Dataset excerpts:
════════════════════
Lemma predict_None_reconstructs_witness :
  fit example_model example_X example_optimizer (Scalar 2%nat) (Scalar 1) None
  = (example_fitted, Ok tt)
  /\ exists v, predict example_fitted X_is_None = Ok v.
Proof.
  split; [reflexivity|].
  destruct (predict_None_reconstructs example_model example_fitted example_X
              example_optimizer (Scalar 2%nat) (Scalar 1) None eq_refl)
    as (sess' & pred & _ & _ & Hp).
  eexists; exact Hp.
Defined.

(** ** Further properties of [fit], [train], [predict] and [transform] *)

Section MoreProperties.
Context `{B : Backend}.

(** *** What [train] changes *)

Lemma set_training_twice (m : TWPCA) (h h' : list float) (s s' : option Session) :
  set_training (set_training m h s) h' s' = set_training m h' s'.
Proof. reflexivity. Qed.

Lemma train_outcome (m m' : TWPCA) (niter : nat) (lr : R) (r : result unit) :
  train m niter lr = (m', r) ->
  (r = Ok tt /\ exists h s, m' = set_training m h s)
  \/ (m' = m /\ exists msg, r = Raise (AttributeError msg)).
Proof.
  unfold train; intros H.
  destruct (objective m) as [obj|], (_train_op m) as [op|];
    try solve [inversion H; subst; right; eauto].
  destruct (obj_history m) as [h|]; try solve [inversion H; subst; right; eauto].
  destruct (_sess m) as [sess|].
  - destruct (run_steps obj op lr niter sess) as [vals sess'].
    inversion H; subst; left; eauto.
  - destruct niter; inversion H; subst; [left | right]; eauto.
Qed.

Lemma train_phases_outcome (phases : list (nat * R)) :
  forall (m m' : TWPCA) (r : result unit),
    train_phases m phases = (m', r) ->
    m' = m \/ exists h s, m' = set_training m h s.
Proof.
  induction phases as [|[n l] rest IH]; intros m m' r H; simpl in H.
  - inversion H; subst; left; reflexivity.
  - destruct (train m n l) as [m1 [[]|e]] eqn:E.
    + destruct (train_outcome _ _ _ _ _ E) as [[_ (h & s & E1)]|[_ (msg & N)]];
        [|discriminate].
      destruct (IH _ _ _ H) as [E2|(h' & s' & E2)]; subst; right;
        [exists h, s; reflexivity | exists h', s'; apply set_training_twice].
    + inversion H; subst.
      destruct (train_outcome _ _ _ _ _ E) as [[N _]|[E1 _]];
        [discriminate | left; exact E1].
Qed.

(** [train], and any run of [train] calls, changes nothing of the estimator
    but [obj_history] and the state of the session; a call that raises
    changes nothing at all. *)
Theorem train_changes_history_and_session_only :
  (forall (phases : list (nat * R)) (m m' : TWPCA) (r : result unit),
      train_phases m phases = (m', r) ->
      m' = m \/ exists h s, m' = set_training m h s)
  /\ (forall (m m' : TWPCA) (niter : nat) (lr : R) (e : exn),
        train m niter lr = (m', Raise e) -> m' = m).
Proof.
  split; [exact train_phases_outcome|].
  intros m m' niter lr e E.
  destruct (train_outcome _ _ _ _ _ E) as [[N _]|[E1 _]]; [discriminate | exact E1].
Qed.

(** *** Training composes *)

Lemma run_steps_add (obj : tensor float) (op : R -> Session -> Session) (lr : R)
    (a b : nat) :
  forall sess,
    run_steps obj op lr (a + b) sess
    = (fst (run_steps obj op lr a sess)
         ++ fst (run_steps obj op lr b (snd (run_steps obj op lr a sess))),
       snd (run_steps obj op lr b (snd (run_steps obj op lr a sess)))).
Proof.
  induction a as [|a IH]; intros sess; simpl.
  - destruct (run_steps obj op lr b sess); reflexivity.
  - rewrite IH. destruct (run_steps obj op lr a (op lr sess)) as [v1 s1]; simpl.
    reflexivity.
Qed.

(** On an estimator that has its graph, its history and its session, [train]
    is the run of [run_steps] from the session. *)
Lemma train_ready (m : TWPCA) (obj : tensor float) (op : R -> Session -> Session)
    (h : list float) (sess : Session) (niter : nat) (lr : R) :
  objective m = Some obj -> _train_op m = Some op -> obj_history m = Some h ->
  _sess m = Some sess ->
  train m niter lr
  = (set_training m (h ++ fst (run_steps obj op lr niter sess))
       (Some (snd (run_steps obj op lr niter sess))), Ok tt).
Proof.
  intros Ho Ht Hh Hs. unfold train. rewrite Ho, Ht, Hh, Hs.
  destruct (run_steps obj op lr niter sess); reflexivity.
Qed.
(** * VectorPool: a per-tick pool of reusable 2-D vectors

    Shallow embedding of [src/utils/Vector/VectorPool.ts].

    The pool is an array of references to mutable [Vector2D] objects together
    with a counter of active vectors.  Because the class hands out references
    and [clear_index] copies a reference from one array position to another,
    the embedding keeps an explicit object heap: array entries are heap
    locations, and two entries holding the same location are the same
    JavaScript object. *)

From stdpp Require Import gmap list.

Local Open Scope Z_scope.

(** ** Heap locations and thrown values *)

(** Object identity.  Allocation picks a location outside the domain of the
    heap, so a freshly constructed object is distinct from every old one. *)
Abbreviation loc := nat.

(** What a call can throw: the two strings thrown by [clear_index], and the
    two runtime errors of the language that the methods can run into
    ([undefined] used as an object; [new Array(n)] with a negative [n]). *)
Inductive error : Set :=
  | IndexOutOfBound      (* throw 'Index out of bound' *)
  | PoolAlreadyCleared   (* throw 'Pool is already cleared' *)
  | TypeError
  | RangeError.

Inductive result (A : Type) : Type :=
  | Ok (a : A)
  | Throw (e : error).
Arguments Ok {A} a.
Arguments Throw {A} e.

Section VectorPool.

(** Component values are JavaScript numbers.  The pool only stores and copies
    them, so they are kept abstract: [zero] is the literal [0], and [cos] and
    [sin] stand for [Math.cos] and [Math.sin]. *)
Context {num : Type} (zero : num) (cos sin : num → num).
════════════════════
Assigned task:
Each entry above must be repeated word for word.

Answer area:
Lemma predict_None_reconstructs_witness :
  fit example_model example_X example_optimizer (Scalar 2%nat) (Scalar 1) None
  = (example_fitted, Ok tt)
  /\ exists v, predict example_fitted X_is_None = Ok v.
Proof.
  split; [reflexivity|].
  destruct (predict_None_reconstructs example_model example_fitted example_X
              example_optimizer (Scalar 2%nat) (Scalar 1) None eq_refl)
    as (sess' & pred & _ & _ & Hp).
  eexists; exact Hp.
Defined.

(** ** Further properties of [fit], [train], [predict] and [transform] *)

Section MoreProperties.
Context `{B : Backend}.

(** *** What [train] changes *)

Lemma set_training_twice (m : TWPCA) (h h' : list float) (s s' : option Session) :
  set_training (set_training m h s) h' s' = set_training m h' s'.
Proof. reflexivity. Qed.

Lemma train_outcome (m m' : TWPCA) (niter : nat) (lr : R) (r : result unit) :
  train m niter lr = (m', r) ->
  (r = Ok tt /\ exists h s, m' = set_training m h s)
  \/ (m' = m /\ exists msg, r = Raise (AttributeError msg)).
Proof.
  unfold train; intros H.
  destruct (objective m) as [obj|], (_train_op m) as [op|];
    try solve [inversion H; subst; right; eauto].
  destruct (obj_history m) as [h|]; try solve [inversion H; subst; right; eauto].
  destruct (_sess m) as [sess|].
  - destruct (run_steps obj op lr niter sess) as [vals sess'].
    inversion H; subst; left; eauto.
  - destruct niter; inversion H; subst; [left | right]; eauto.
Qed.

Lemma train_phases_outcome (phases : list (nat * R)) :
  forall (m m' : TWPCA) (r : result unit),
    train_phases m phases = (m', r) ->
    m' = m \/ exists h s, m' = set_training m h s.
Proof.
  induction phases as [|[n l] rest IH]; intros m m' r H; simpl in H.
  - inversion H; subst; left; reflexivity.
  - destruct (train m n l) as [m1 [[]|e]] eqn:E.
    + destruct (train_outcome _ _ _ _ _ E) as [[_ (h & s & E1)]|[_ (msg & N)]];
        [|discriminate].
      destruct (IH _ _ _ H) as [E2|(h' & s' & E2)]; subst; right;
        [exists h, s; reflexivity | exists h', s'; apply set_training_twice].
    + inversion H; subst.
      destruct (train_outcome _ _ _ _ _ E) as [[N _]|[E1 _]];
        [discriminate | left; exact E1].
Qed.

(** [train], and any run of [train] calls, changes nothing of the estimator
    but [obj_history] and the state of the session; a call that raises
    changes nothing at all. *)
Theorem train_changes_history_and_session_only :
  (forall (phases : list (nat * R)) (m m' : TWPCA) (r : result unit),
      train_phases m phases = (m', r) ->
      m' = m \/ exists h s, m' = set_training m h s)
  /\ (forall (m m' : TWPCA) (niter : nat) (lr : R) (e : exn),
        train m niter lr = (m', Raise e) -> m' = m).
Proof.
  split; [exact train_phases_outcome|].
  intros m m' niter lr e E.
  destruct (train_outcome _ _ _ _ _ E) as [[N _]|[E1 _]]; [discriminate | exact E1].
Qed.

(** *** Training composes *)

Lemma run_steps_add (obj : tensor float) (op : R -> Session -> Session) (lr : R)
    (a b : nat) :
  forall sess,
    run_steps obj op lr (a + b) sess
    = (fst (run_steps obj op lr a sess)
         ++ fst (run_steps obj op lr b (snd (run_steps obj op lr a sess))),
       snd (run_steps obj op lr b (snd (run_steps obj op lr a sess)))).
Proof.
  induction a as [|a IH]; intros sess; simpl.
  - destruct (run_steps obj op lr b sess); reflexivity.
  - rewrite IH. destruct (run_steps obj op lr a (op lr sess)) as [v1 s1]; simpl.
    reflexivity.
Qed.

(** On an estimator that has its graph, its history and its session, [train]
    is the run of [run_steps] from the session. *)
Lemma train_ready (m : TWPCA) (obj : tensor float) (op : R -> Session -> Session)
    (h : list float) (sess : Session) (niter : nat) (lr : R) :
  objective m = Some obj -> _train_op m = Some op -> obj_history m = Some h ->
  _sess m = Some sess ->
  train m niter lr
  = (set_training m (h ++ fst (run_steps obj op lr niter sess))
       (Some (snd (run_steps obj op lr niter sess))), Ok tt).
Proof.
  intros Ho Ht Hh Hs. unfold train. rewrite Ho, Ht, Hh, Hs.
  destruct (run_steps obj op lr niter sess); reflexivity.
Qed.
(** * VectorPool: a per-tick pool of reusable 2-D vectors

    Shallow embedding of [src/utils/Vector/VectorPool.ts].

    The pool is an array of references to mutable [Vector2D] objects together
    with a counter of active vectors.  Because the class hands out references
    and [clear_index] copies a reference from one array position to another,
    the embedding keeps an explicit object heap: array entries are heap
    locations, and two entries holding the same location are the same
    JavaScript object. *)

From stdpp Require Import gmap list.

Local Open Scope Z_scope.

(** ** Heap locations and thrown values *)

(** Object identity.  Allocation picks a location outside the domain of the
    heap, so a freshly constructed object is distinct from every old one. *)
Abbreviation loc := nat.

(** What a call can throw: the two strings thrown by [clear_index], and the
    two runtime errors of the language that the methods can run into
    ([undefined] used as an object; [new Array(n)] with a negative [n]). *)
Inductive error : Set :=
  | IndexOutOfBound      (* throw 'Index out of bound' *)
  | PoolAlreadyCleared   (* throw 'Pool is already cleared' *)
  | TypeError
  | RangeError.

Inductive result (A : Type) : Type :=
  | Ok (a : A)
  | Throw (e : error).
Arguments Ok {A} a.
Arguments Throw {A} e.

Section VectorPool.

(** Component values are JavaScript numbers.  The pool only stores and copies
    them, so they are kept abstract: [zero] is the literal [0], and [cos] and
    [sin] stand for [Math.cos] and [Math.sin]. *)
Context {num : Type} (zero : num) (cos sin : num → num).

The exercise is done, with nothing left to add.